United States District Court, District of Puerto Rico
Aug 31, 2022
CIVIL 18-1532 (JAG) (D.P.R. Aug. 31, 2022)

Opinion

CIVIL 18-1532 (JAG)

08-31-2022

BRENDA M. IRIZARRY-PAGAN, et al., Plaintiffs, v. METRO SANTURCE, INC., et al., Defendants.


MEMORANDUM AND ORDER

JAY A. GARCIA-GREGORY UNITED STATES DISTRICT JUDGE

Pending before the Court is Defendants' Joint Motion in Limine to Exclude the Opinions and Testimony of Dr. Ian Cummings (the “Motion”), Docket No. 91; Plaintiffs' Response in Opposition, Docket No. 103; Defendants' Joint Reply, Docket No. 128; and Plaintiffs' Supplemental Motion, Docket No. 132. The Motion was referred to U.S. Magistrate Judge Bruce J. McGiverin for a Report and Recommendation (“R&R”) solely as to the issue of whether Dr. Cumming's opinions should be excluded pursuant to Daubert. Docket No. 140. The Magistrate Judge recommended granting the Motion in part. Docket No. 149. Defendants filed a timely Objection.
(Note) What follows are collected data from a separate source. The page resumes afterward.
Lemma AddOrGet_runs m ns k0 k1 v o : holds m ns -> zlen ns < 2 ^ 31 ->
  runs (AddOrGet pooled k0 k1 v o) m (fun r m' => exists ns', holds m' ns' /\
    (r, contents ns') = ref_AddOrGet (k0, k1) v o (contents ns)).
Proof.
  intros Hh Hlt. pose proof Hh as (_ & _ & _ & _ & _ & _ & _ & Hnd). unfold AddOrGet. apply runs_bind.
  eapply runs_mono; [by apply idfind_runs|]. intros r m1 [Hsame Hp%contents_place]; [|done].
  assert (holds m1 ns) as Hh1 by (by eapply holds_same). unfold ref_AddOrGet. destruct r as [i|].
  - destruct Hp as (j & n & -> & Hj & <- & ->). pose proof Hh1 as (Hb & (rest & Ef & _) & _). apply runs_bind. destruct o.
    + eapply setNode_runs; [done|by rewrite Ef; apply lookup_app_l_Some|]. intros m2 Hb2 Ef2 Em2 _.
      pose proof (holds_value m1 m2 ns j n v Hh1 Hj Hb2 Ef2 Em2) as Hh2. apply runs_bind.
      eapply (getNode_runs _ _ j (with_value v n)); [done|by rewrite list_lookup_insert_eq by (by eapply lookup_lt_Some)|].
      apply runs_ret. eexists. split; [done|]. by rewrite contents_insert.
    + apply runs_ret, runs_bind. eapply getNode_runs; [done|done|]. apply runs_ret. by exists ns.
  - rewrite Hp. apply runs_bind, runs_get, runs_bind. eapply slot_head_runs; [done|]. apply runs_bind.
    set (sl := compressHash m1 k0 k1). eapply alloc_runs; [done|done|]. intros m2 Hb2 (x & rest & Ef2 & Hrest) Em2.
    pose proof Hh1 as (_ & _ & Es1 & _). apply runs_bind. rewrite Es1. unfold zlen at 1.
    eapply setNode_runs; [done|rewrite Ef2; by apply list_lookup_middle|]. intros m3 Hb3 Ef3 Em3 _.
    set (n := mkIDNode k0 k1 v (head_of ns sl) (i32 sl)) in *.
    assert (slotHead m3 = slotHead m1 /\ size m3 = size m1) as [Eh3 Es3] by (by rewrite Em3, Em2).
    apply runs_bind. unfold set_slot_head. apply runs_bind. pose proof (compress_range m1 k0 k1 ns Hh1) as Hsl. fold sl in Hsl.
    pose proof Hh1 as (_ & _ & _ & _ & _ & Hheads & _). unfold slot_head. apply runs_bind, runs_get.
    eapply runs_of_option; [unfold at_index; rewrite (proj2 (Z.ltb_ge _ 0)) by lia; rewrite Eh3; by apply Hheads|].
    apply runs_modify, runs_bind, runs_modify, runs_bind, runs_modify, runs_ret. exists (ns ++ [n]).
    assert (flat m3 = ns ++ n :: rest) as Ef4 by (rewrite Ef3, Ef2; by rewrite insert_app_r_alt, Nat.sub_diag by lia).
    split; [|by rewrite contents_snoc].
    apply (push_holds m1); [done|done|done| |exists rest| |]; (case_match; [|]); cbn [buffer slotHead size set_counter set_sizes set_slotHead].
    all: try done; try (by rewrite Es3, Es1, swrap_small by (unfold zlen, is_i in *; lia)).
    all: by rewrite Eh3, swrap_small by (unfold zlen, is_i in *; lia).
Qed.

End Operations.

(** ** Clearing *)

Lemma head_of_none ns sl : (forall j n, ns !! j = Some n -> slot n <> sl) -> head_of ns sl = -1.
Proof.
  induction ns as [|n ns IH] using rev_ind; intros H; [done|]. rewrite head_of_snoc.
  rewrite (proj2 (Z.eqb_neq _ _)) by (apply (H (length ns)); by apply list_lookup_middle). apply IH. intros j n' Hj.
  apply (H j). by apply lookup_app_l_Some.
Qed.

(** When the first [i] nodes are cleared. *)
Definition clearing (m0 : U128IDMap) (ns : list u128IDMapNode) (i : nat) (m : U128IDMap) : Prop :=
  blocks_ok m /\ (forall j n, (i <= j)%nat -> ns !! j = Some n -> flat m !! j = Some n) /\
  zlen (slotHead m) = zlen (slotHead m0) /\
  forall sl, 0 <= sl < zlen (slotHead m0) -> slotHead m !! Z.to_nat sl = Some (-1) \/
    slotHead m !! Z.to_nat sl = Some (head_of ns sl) /\ forall j n, (j < i)%nat -> ns !! j = Some n -> slot n <> sl.

Lemma clear_nodes_runs m0 ns k i m : holds m0 ns -> (i + k = length ns)%nat -> clearing m0 ns i m ->
  runs (clear_nodes k (Z.of_nat i)) m (fun _ m' => clearing m0 ns (length ns) m').
Proof.
  intros Hh. revert i m. induction k as [|k IH]; intros i m Hk Hm; cbn [clear_nodes].
  { by replace (length ns) with i by lia. }
  destruct (lookup_lt_is_Some_2 ns i ltac:(lia)) as [n Hn]. pose proof Hm as (Hb & Hf & Hl & Hs).
  pose proof (Hf i n ltac:(lia) Hn) as Hfi. apply runs_bind. unfold getNode. apply runs_bind, runs_get.
  eapply runs_of_option; [rewrite cell_flat, Nat2Z.id by (done || lia); done|].
  pose proof Hh as (_ & _ & _ & _ & _ & _ & Hc & _). destruct (Hc i n Hn) as [_ Hsl].
  pose proof (compress_range m0 (key0 n) (key1 n) ns Hh) as Hr. rewrite <- Hsl in Hr.
  assert (is_Some (slotHead m !! Z.to_nat (slot n))) as [h Eh] by (destruct (Hs _ Hr) as [->|[-> _]]; by eexists).
  apply runs_bind. unfold set_slot_head, slot_head. apply runs_bind, runs_bind, runs_get.
  eapply runs_of_option; [unfold at_index; by rewrite (proj2 (Z.ltb_ge _ 0)) by lia|]. apply runs_modify, runs_bind.
  eapply setNode_runs; [exact Hb|exact Hfi|]. intros m2 Hb2 Ef2 Em2 _. replace (Z.of_nat i + 1) with (Z.of_nat (S i)) by lia.
  apply IH; [lia|]. split_and!; [done| | |].
  - intros j n' Hj Hn'. rewrite Ef2, list_lookup_insert_ne by lia. apply Hf; [lia|done].
  - rewrite Em2. cbn [slotHead set_buffer set_slotHead]. unfold zlen in *. by rewrite length_insert.
  - intros sl Hsl'. rewrite Em2. cbn [slotHead set_buffer set_slotHead]. apply lookup_lt_Some in Eh.
    destruct (decide (sl = slot n)) as [->|Hne]; [left; by apply list_lookup_insert_eq|].
    rewrite list_lookup_insert_ne by lia. destruct (Hs sl Hsl') as [?|[? Hno]]; [by left|right]. split; [done|].
    intros j n' Hj Hn'. destruct (decide (j = i)) as [->|]; [simplify_eq; done|]. apply (Hno j); [lia|done].
Qed.

Lemma Clear_runs m ns : holds m ns -> runs Clear m (fun _ m' => holds m' []).
Proof.
  intros Hh. pose proof Hh as (Hb & (rest & Ef & _) & Es & _ & Hbits & Hs & _). unfold Clear. apply runs_bind, runs_get, runs_bind.
  rewrite Es. unfold zlen. rewrite Nat2Z.id. change 0 with (Z.of_nat 0).
  eapply runs_mono; [apply (clear_nodes_runs m ns _ 0); [done|done|]|].
  { split_and!; [done| |done|]; [intros j n _ Hn; rewrite Ef; by apply lookup_app_l_Some|].
    intros sl Hsl. right. split; [by apply Hs|]. lia. }
  intros [] m' (_ & _ & Hl & Hs'). apply runs_modify. unfold holds, blocks_ok, flat.
  cbn [buffer slotHead size set_debug set_sizes set_buffer]. split_and!; [constructor|exists []; split; [done|cbn; lia]|done|done| | |done|constructor].
  - destruct Hbits as (bits & ? & E). exists bits. by rewrite Hl.
  - intros sl Hsl. rewrite Hl in Hsl. destruct (Hs' sl Hsl) as [?|[E Hno]]; [done|]. rewrite E. f_equal.
    apply head_of_none. intros j n Hj. by apply (Hno j); [eapply lookup_lt_Some|].
Qed.
(* ===== verification/LabelerMap.v ===== *)
(** The map of identifiers behind the labeler: [U128IDMap] keeps what the labeler relies
    on, and a labeler over it at work on a few services. *)

From stdpp Require Import strings sorting.
From S2P Require Import Prelude Lru IdMap IdMapFacts Strconv LineProto Ckdb Meter Tag TagMini Document Expand Platform PlatformFacts Ranges RangesFacts Labeler LabelerFacts LabelerQueries.

#[local] Open Scope string_scope.
#[local] Open Scope list_scope.
#[local] Open Scope Z_scope.

(** * Maps *)

(** [NewU128IDMap("", GROUP_CACHE_SIZE)]; the pool hands out blank blocks. *)
#[export] Instance U128_IDMap : IDMap (Z * Z) U128IDMap := {|
  NewIDMap := default (mkU128IDMap "" [] [] 0 0 0 (IdMap.mkCounter 0 0 0 0 0) 0 None 0) (NewU128IDMapNoStats "" 65536);
  Labeler.AddOrGet k _ v o := IdMap.AddOrGet (replicate 256 blankU128MapNodeForInit) k.1 k.2 v o
|}.

#[export] Instance U128_laws : IDMapLaws (Z * Z) U128IDMap (fun _ => True) (fun _ => 0).
Proof.
  refine {| idmap_rep c m := exists ns, IdMapFacts.holds c ns /\ IdMapFacts.contents ns = m |}.
  - destruct (New_holds "" 65536) as (m & E & Hm); [done|]. unfold NewIDMap, U128_IDMap. rewrite E. by exists [].
  - intros c m [k0 k1] v (ns & Hh & <-) _ Hsz _. rewrite (holds_size c ns Hh) in Hsz.
    eapply runs_mono; [by apply AddOrGet_runs|]. intros r c' (ns' & Hh' & E). unfold ref_AddOrGet in E. cbn [fst snd] in E.
    destruct (IdMapFacts.contents ns !! (k0, k1)); injection E as -> E; split; [done|by exists ns'|done|by exists ns'].
Qed.

(** A map over slices, in place of the generated ones. *)
Definition slice_IDMap : IDMap (list Z) (gmap (list Z) Z) := {|
  NewIDMap := ∅;
  Labeler.AddOrGet k _ v o := fun g =>
    match g !! k with
    | Some v' => if o : bool then Some ((v, false), <[k := v]> g) else Some ((v', false), g)
    | None => Some ((v, true), <[k := v]> g)
    end
|}.

Lemma slice_laws valid hash : @IDMapLaws (list Z) (gmap (list Z) Z) _ _ slice_IDMap valid hash.
Proof.
  refine (@Build_IDMapLaws _ _ _ _ slice_IDMap valid hash (fun c m => c = m) _ _); [done|].
  intros c m key v -> _ _ _. unfold runs. cbn. by destruct (m !! key).
Qed.

(** * Example *)

#[local] Existing Instance slice_IDMap.
#[local] Existing Instance slice_laws.
#[local] Existing Instance doubling.
#[local] Existing Instance doubling_laws.

#[local] Instance example_NetText : NetText := {|
  ParseIP t := if (t =? "10.2.0.3")%string then Some (v4_prefix ++ [10; 2; 0; 3]) else None;
  ParseCIDR t :=
    if (t =? "10.1.0.0/16")%string then Some (mkIPNet [10; 1; 0; 0] [255; 255; 0; 0])
    else if (t =? "10.2.0.3/32")%string then Some (mkIPNet [10; 2; 0; 3] [255; 255; 255; 255])
    else if (t =? "2001:db8::/32")%string then
      Some (mkIPNet ([32; 1; 13; 184] ++ replicate 12 0) (replicate 4 255 ++ replicate 12 0))
    else None
|}.

#[local] Instance example_NetPrint : NetPrint := {| IPNet_String _ := "10.2.0.3/32" |}.

#[local] Instance example_NetLaws : NetTextLaws.
Proof.
  split; cbn.
  - intros t ip. case_match; [|done]. intros [= <-]. split; [done|by repeat constructor].
  - intros t n. repeat case_match; intros E; try done; injection E as <-; [left|left|by right].
    + split_and!; [done|by repeat constructor|]. by exists 16.
    + split_and!; [done|by repeat constructor|]. by exists 32.
Qed.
Docket No. 150. After considering Defendants' Objection and conducting a de novo review of the record, the Court finds that the R&R is supported by both the record and the law. Accordingly, the Court ADOPTS the Magistrate Judge's R&R and GRANTS IN PART Defendants' Motion.

STANDARD OF REVIEW

Courts must conduct a de novo review of such parts of an R&R to which specific, written objections have been made. Fed.R.Civ.P. 72(b). “Local Rule 72(d) further provides that such objections ‘shall specifically identify the portions of the proposed findings and recommendations to which objection is made and the basis for such objection.'” Velez-Padro v. Thermo King de P.R., Inc., 465 F.3d 31, 32 (1st Cir. 2006) (quoting L. Cv. R. 72(d)). “Conclusory objections that do not direct the reviewing court to the issues in controversy do not comply with Rule 72(b).” Id. Upon review of objections properly made, courts may “accept, reject or modify, in whole or in part, the findings or recommendations” of the magistrate judge. L. Cv. R. 72(d).

DISCUSSION

The Court agrees with the Magistrate Judge's conclusion that, pursuant to Martinez v. United States, 33 F.4th 20 (2022), Dr. Cummings sufficiently explained how certain deviations from the applicable standard of care caused the damages claimed in this case. Defendants' reliance on Lopez-Ramirez v. Toledo-Gonzalez, 32 F.4th 87 (1st Cir. 2022) is inapposite. In that case, the First Circuit found that the district court did not abuse its discretion in excluding an expert opinion because the report suffered from several deficiencies that warranted exclusion under Daubert and the plaintiffs did not “develop any contention that [the expert's] deposition testimony - which, we note, the District Court also considered but found ‘equally unhelpful' - bridges the ‘analytical gap' that the District Court identified between [the expert's] stated opinion in his report that there had been a deviation from the standard of care and the basis for that opinion.” Id. at 96. Such is not the case here, where the Magistrate Judge, as will be discussed below, found that certain deficiencies in Dr. Cumming's report were cured by his deposition testimony.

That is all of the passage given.